Although humans are supposed to be notorious for adapting to pretty much everything (both paraplegics and lottery winners quickly adjust back to their pre-accident and pre-millionaire levels of happiness, for example), I'm still finding myself dropping my keys in the process of unlocking my door, absorbed in the near fairy-tale landscape that stretches out past my house.
Not everything is fun, games, and scenic vistas however.
Despite Rwanda quickly becoming the most technologically-advanced country in Africa, with blood samples delivered by drones to our rural hospital, there are still hardships and matters left to be desired: a chronic shortage of basic supplies in the hospital; frequent power outages, the lights once flickering off with an endoscope halfway down a patient's esophagus; frequent equipment malfunctions, causing whole days of surgery to have be re-scheduled (or re-rendez vous'ed, as they would call it here).
The people all walking on the roads, dressed in peculiar half-brightly colored African garb and half-Western dress, which seemed at first to me to be quaint, and a powerful antidote to obesity which so weights down the US healthcare system, I now see comes with distinct drawbacks, a point struck vividly home for me as I helped unwrap the pus-soaked gauze wrapping around a child's leg and lifted his leg up as a doctor debrided the dead tissue away and re-wrapped it in clean new dressing -- nearly half of front of the child's legs had been shorn clean off by a speeding vehicle.
And while Rwanda is extraordinarily safe, quickly distancing itself from the horror of 1994, part of the security may be due to vigilante justice.
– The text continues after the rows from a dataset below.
(** * Scope tracking and classifiers of the Actions on Google linter

    A shallow embedding of
    - lib/scope/scope.js, lib/scope/scope-manager.js,
      lib/scope/count-scope-manager.js, lib/scope/presence-scope-manager.js,
    - lib/utils/ast-utils.js,
    - lib/classifier/response-classifier.js,
      lib/classifier/simple-response-classifier.js,
    - lib/rules/at-most-two-simple-responses.js,
    followed by the properties established about them.  The calls to the
    logger are left out: they do not change the state of a manager. *)

From Stdlib Require Import String List ZArith Bool Lia.
Import ListNotations.

Open Scope string_scope.
Open Scope list_scope.
Open Scope Z_scope.

(** ** JavaScript strings *)

(** [includes s sub] is `s.includes(sub)`. *)
Fixpoint includes (s sub : string) : bool :=
  if String.prefix sub s then true
  else match s with
       | EmptyString => false
       | String _ rest => includes rest sub
       end.

(** ** Exceptions

    A JavaScript call either returns or throws.  [Error] is `new Error(...)`
    thrown by the linter itself (the interpolated parts of its messages are
    dropped); [TypeError] is the engine's error for reading a property of
    `undefined`; [RangeError] is the engine's error for a call stack that is
    exhausted; [AssertionError] is thrown by `assert` in ESLint itself. *)

Inductive Exception : Type :=
| Error (message : string)
| TypeError
| RangeError
| AssertionError (message : string).

Inductive Result (A : Type) : Type :=
| Ok (a : A)
| Throw (e : Exception).

Arguments Ok {A} a.
Arguments Throw {A} e.

Definition bind {A B : Type} (r : Result A) (k : A -> Result B) : Result B :=
  match r with
  | Ok a => k a
  | Throw e => Throw e
  end.

Notation "x <- r ;; k" := (bind r (fun x => k))
  (at level 61, r at next level, right associativity).
Notation "' p <- r ;; k" := (bind r (fun p => k))
  (at level 61, p pattern, r at next level, right associativity).

(** ** Syntax trees (the part of ESTree the linter looks at)

    [OtherNode] stands for every node kind that is not listed (loops,
    `throw`, object literals, assignment patterns, ...); its [type] is then
    none of the listed ones.  The fields are those ESLint traverses, in the
    order of its visitor keys: the parameters of a function (each an
    identifier or a pattern, which may hold a default value) before its
    body, the parameter of a catch clause (absent in `catch { }`) before its
    body.  Left out are the `id` of a function and the quasis of a template
    literal: an identifier and template elements, which have no children and
    on which no rule has a handler; a function declaration keeps its name. *)

Scheme All for list.
Scheme All for option.

Inductive Node : Type :=
| Identifier (name : string)
| Literal (raw : string)
| TemplateLiteral (expressions : list Node)
| BinaryExpression (operator : string) (left right : Node)
| CallExpression (callee : Node) (arguments : list Node)
| NewExpression (callee : Node) (arguments : list Node)
| MemberExpression (object property : Node)
| SpreadElement (argument : Node)
| FunctionExpression (params : list Node) (body : Node)
| ArrowFunctionExpression (params : list Node) (body : Node)
| FunctionDeclaration (id : string) (params : list Node) (body : Node)
| MethodDefinition (key value : Node)
| ExpressionStatement (expression : Node)
| BlockStatement (body : list Node)
| IfStatement (test consequent : Node) (alternate : option Node)
| TryStatement (block : Node) (handler finalizer : option Node)
| CatchClause (param : option Node) (body : Node)
| ReturnStatement (argument : option Node)
| Program (body : list Node)
| OtherNode (type : string) (children : list Node).

(** `node.type` *)
Definition type (n : Node) : string :=
  match n with
  | Identifier _ => "Identifier"
  | Literal _ => "Literal"
  | TemplateLiteral _ => "TemplateLiteral"
  | BinaryExpression _ _ _ => "BinaryExpression"
  | CallExpression _ _ => "CallExpression"
  | NewExpression _ _ => "NewExpression"
  | MemberExpression _ _ => "MemberExpression"
  | SpreadElement _ => "SpreadElement"
  | FunctionExpression _ _ => "FunctionExpression"
  | ArrowFunctionExpression _ _ => "ArrowFunctionExpression"
  | FunctionDeclaration _ _ _ => "FunctionDeclaration"
  | MethodDefinition _ _ => "MethodDefinition"
  | ExpressionStatement _ => "ExpressionStatement"
  | BlockStatement _ => "BlockStatement"
  | IfStatement _ _ _ => "IfStatement"
  | TryStatement _ _ _ => "TryStatement"
  | CatchClause _ _ => "CatchClause"
  | ReturnStatement _ => "ReturnStatement"
  | Program _ => "Program"
  | OtherNode t _ => t
  end.

(** `node.name`: only an Identifier has one; on any other node the property
    is `undefined`. *)
Definition name (n : Node) : option string :=
  match n with
  | Identifier x => Some x
  | _ => None
  end.

(** `node.alternate` of an if-statement, `undefined` elsewhere. *)
Definition alternate (n : Node) : option Node :=
  match n with
  | IfStatement _ _ a => a
  | _ => None
  end.

(** `x.name === s` *)
Definition nameIs (n : Node) (s : string) : bool :=
  match name n with
  | Some x => String.eqb x s
  | None => false
  end.

(** What a scope manager reads of its `_eslintContext` while a node is
    visited.  [parentAlternateIsNode] is the value of
    `last(context.getAncestors()).alternate === node` for the node being
    visited: `===` on nodes is object identity, which the traversal knows
    from the position of the node and which is not structural equality. *)
Record EslintContext : Type := mkContext {
  parentAlternateIsNode : bool
}.

(** ** lib/scope/scope.js *)

Record Scope (M : Type) : Type := mkScope {
  event : string;
  metadata : M;
  lastViolatingNode : option Node;
  hasReturnStatement : bool
}.

Arguments mkScope {M} _ _ _ _.
Arguments event {M} _.
Arguments metadata {M} _.
Arguments lastViolatingNode {M} _.
Arguments hasReturnStatement {M} _.

(** `Object.assign(scope, {metadata: v})` and its siblings. *)
Definition assign_metadata {M : Type} (v : M) (s : Scope M) : Scope M :=
  mkScope (event s) v (lastViolatingNode s) (hasReturnStatement s).

Definition assign_lastViolatingNode {M : Type} (n : Node) (s : Scope M)
  : Scope M :=
  mkScope (event s) (metadata s) (Some n) (hasReturnStatement s).

Definition assign_hasReturnStatement {M : Type} (b : bool) (s : Scope M)
  : Scope M :=
  mkScope (event s) (metadata s) (lastViolatingNode s) b.

(** ** lib/scope/scope-manager.js: the abstract ScopeManager

    [_scopeStack] holds the JS array reversed: the head of the list is the
    last element of the array, the top of the stack.  [reporterCalls] is the
    trace of the invocations of `_reporterFn`, oldest first: each records the
    argument passed and the scope that was current at the call, which is what
    the rules' reporters read. *)

Record ReporterCall (M : Type) : Type := mkCall {
  reportedNode : option Node;
  scopeAtCall : option (Scope M)
}.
I witnessed a patient yesterday who could barely open his eyes or move, labs revealing a very low hemoglobin (4), possibly due to internal bleeding.
He had been beaten unconscious for stealing a banana.
The local blood bank did not have samples matching his blood type and they had to send for matching blood from another hospital.
He died sometime last night.
And while almost everyone here has a cell phone, with full bars of the MTN network reaching everywhere, many people still cook over stones set upright around an indoor fire, a hazard for the fall-prone elderly and accident-prone children. Last week, I helped Dr. Green peel thick, leathery, blackened skin (eschar) from a massive burn covering much of an elderly woman's buttock and upper thigh.
Grotesque injuries notwithstanding, the past two weeks have been a pleasure serving, observing, learning from and laughing with the Rwandan and missionary surgeons.
I hope my next (and last) two weeks don't fly by just as fast.